Julie was diagnosed in her early 30s, not long after having her first child. She explained how consulting a sexologist helped her find solutions for the physical aspects of her sexual dysfunctions, but also helped her deal with the trauma and anxiety that affected her intimacy.

“[I was] feeling aged in [my] sexuality, and in my head I wasn’t accepting it,” Julie said. "I still felt young, and my partner and I had recently had a child. I wanted to live the way other couples my age were living," she added. 

“I wanted to live the way other couples my age were living.” — Julie

A social issue  

Pichette explained how cancer has become a chronic problem in our society that demands an important need for qualified sexologists in oncology programs. The need for trained sexologists is crucial since they are able to adequately guide patients in decreasing the psychological distresses linked to a lack of fulfillment in their sex lives. 

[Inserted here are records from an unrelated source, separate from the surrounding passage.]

Lemma train_init_run d W0 g n :
  d <> [] -> (2 <= n)%nat -> dim n d ->
  exists c x_max,
    column 0 (map fst d) = Ret c /\ py_max c = Ret x_max /\
    train_init (store_of d W0 g)
    = (Ret (drawn g 2 + x_max),
       store_of d [drawn g 0; drawn g 1] (advance g 3)).
Proof.
  intros Hne Hn Hd.
  destruct (column_total 0 n d ltac:(lia) Hd) as (c0 & Hc0 & Hl0).
  destruct (column_total 1 n d ltac:(lia) Hd) as (c1 & Hc1 & Hl1).
  assert (Hd0 : length d <> 0%nat) by (destruct d; simpl; congruence).
  assert (N0 : c0 <> []) by (intros ->; simpl in Hl0; lia).
  assert (N1 : c1 <> []) by (intros ->; simpl in Hl1; lia).
  destruct (py_min_total c0 N0) as (m0 & Hm0).
  destruct (py_max_total c0 N0) as (M0 & HM0).
  destruct (py_min_total c1 N1) as (m1 & Hm1).
  destruct (py_max_total c1 N1) as (M1 & HM1).
  exists c0, M0. repeat split; auto.
  unfold train_init, bind, read_X, lift, rand, bind_W, ret. simpl.
  rewrite Hc0, Hm0, HM0, Hc1, Hm1, HM1. reflexivity.
Qed.

Lemma iter_shift {A} (f : A -> A) k x :
  Nat.iter k f (f x) = Nat.iter (S k) f x.
Proof. symmetry. apply Nat.iter_succ_r. Qed.

Lemma epochs_length d lr k W b :
  length (fst (Nat.iter k (epoch d lr) (W, b))) = length W.
Proof.
  induction k as [|k IH]; simpl; auto.
  unfold epoch at 1. rewrite step01_length. exact IH.
Qed.

Lemma steps_run d g lr k W b :
  (2 <= length W)%nat -> dim (length W) d ->
  steps k lr b (store_of d W g)
  = (Ret (snd (Nat.iter k (epoch d lr) (W, b))),
     store_of d (fst (Nat.iter k (epoch d lr) (W, b))) g).
Proof.
  intros HW Hd. induction k as [|k IH]; [reflexivity|].
  cbn [steps]. unfold bind at 1. rewrite IH. unfold bind at 1.
  pose proof (epochs_length d lr k W b) as HL.
  rewrite perceptronStep_step01 by (rewrite HL; assumption).
  reflexivity.
Qed.

Lemma boundary_line_run d g b w0 w1 rest :
  boundary_line b (store_of d (w0 :: w1 :: rest) g)
  = (Ret ((- w0) / w1, (- b) / w1), store_of d (w0 :: w1 :: rest) g).
Proof. reflexivity. Qed.

Lemma train_loop_run d g lr n : forall W b acc,
  (2 <= length W)%nat -> dim (length W) d ->
  train_loop n lr b acc (store_of d W g)
  = (Ret (acc ++ map (fun k => line_of (Nat.iter (S k) (epoch d lr) (W, b)))
                   (seq 0 n)),
     store_of d (fst (Nat.iter n (epoch d lr) (W, b))) g).
Proof.
  induction n as [|n IH]; intros W b acc HW Hd.
  - simpl. rewrite app_nil_r. reflexivity.
  - cbn [train_loop]. unfold bind at 1.
    rewrite perceptronStep_step01 by assumption.
    pose proof (step01_length d lr W b) as HL.
    change (step01 d W b lr) with (epoch d lr (W, b)) in *.
    destruct (epoch d lr (W, b)) as [W1 b1] eqn:E1. simpl fst in *.
    simpl snd. unfold bind at 1.
    destruct W1 as [|w0 [|w1 rest]]; simpl in HL; try lia.
    rewrite boundary_line_run.
    rewrite IH; [ | simpl; lia | cbn [length]; rewrite HL; assumption ].
    rewrite <- app_assoc. simpl app.
    rewrite <- seq_shift, map_map.
    f_equal.
    + f_equal. f_equal. cbn [map seq].
      f_equal.
      * simpl. rewrite E1. reflexivity.
      * apply map_ext. intro k. rewrite <- E1, iter_shift. reflexivity.
    + rewrite <- E1, iter_shift. reflexivity.
Qed.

“The precision of sexologists isn’t for nothing. We are there to help these people adapt better to their situations and to [help them] understand what is happening [in their bodies],” said Pichette. “I hope that one day, every oncology program will have a sexologist on their team, [and] that there will be a trained person who understands sexuality and all its aspects, who will able to help these people regain a balance even if it’s not like before, a balance in the quality of their sex life.”

Pichette remains as passionate about her position in the field as she was 14 years ago when she first started. She explained how there is an important need for funding in order to integrate more sexologists in oncology departments across the province. 

“Sexuality is always there,” she said. “It is innate [and] fundamental to humans, and we have to take that into consideration in the context of oncology.”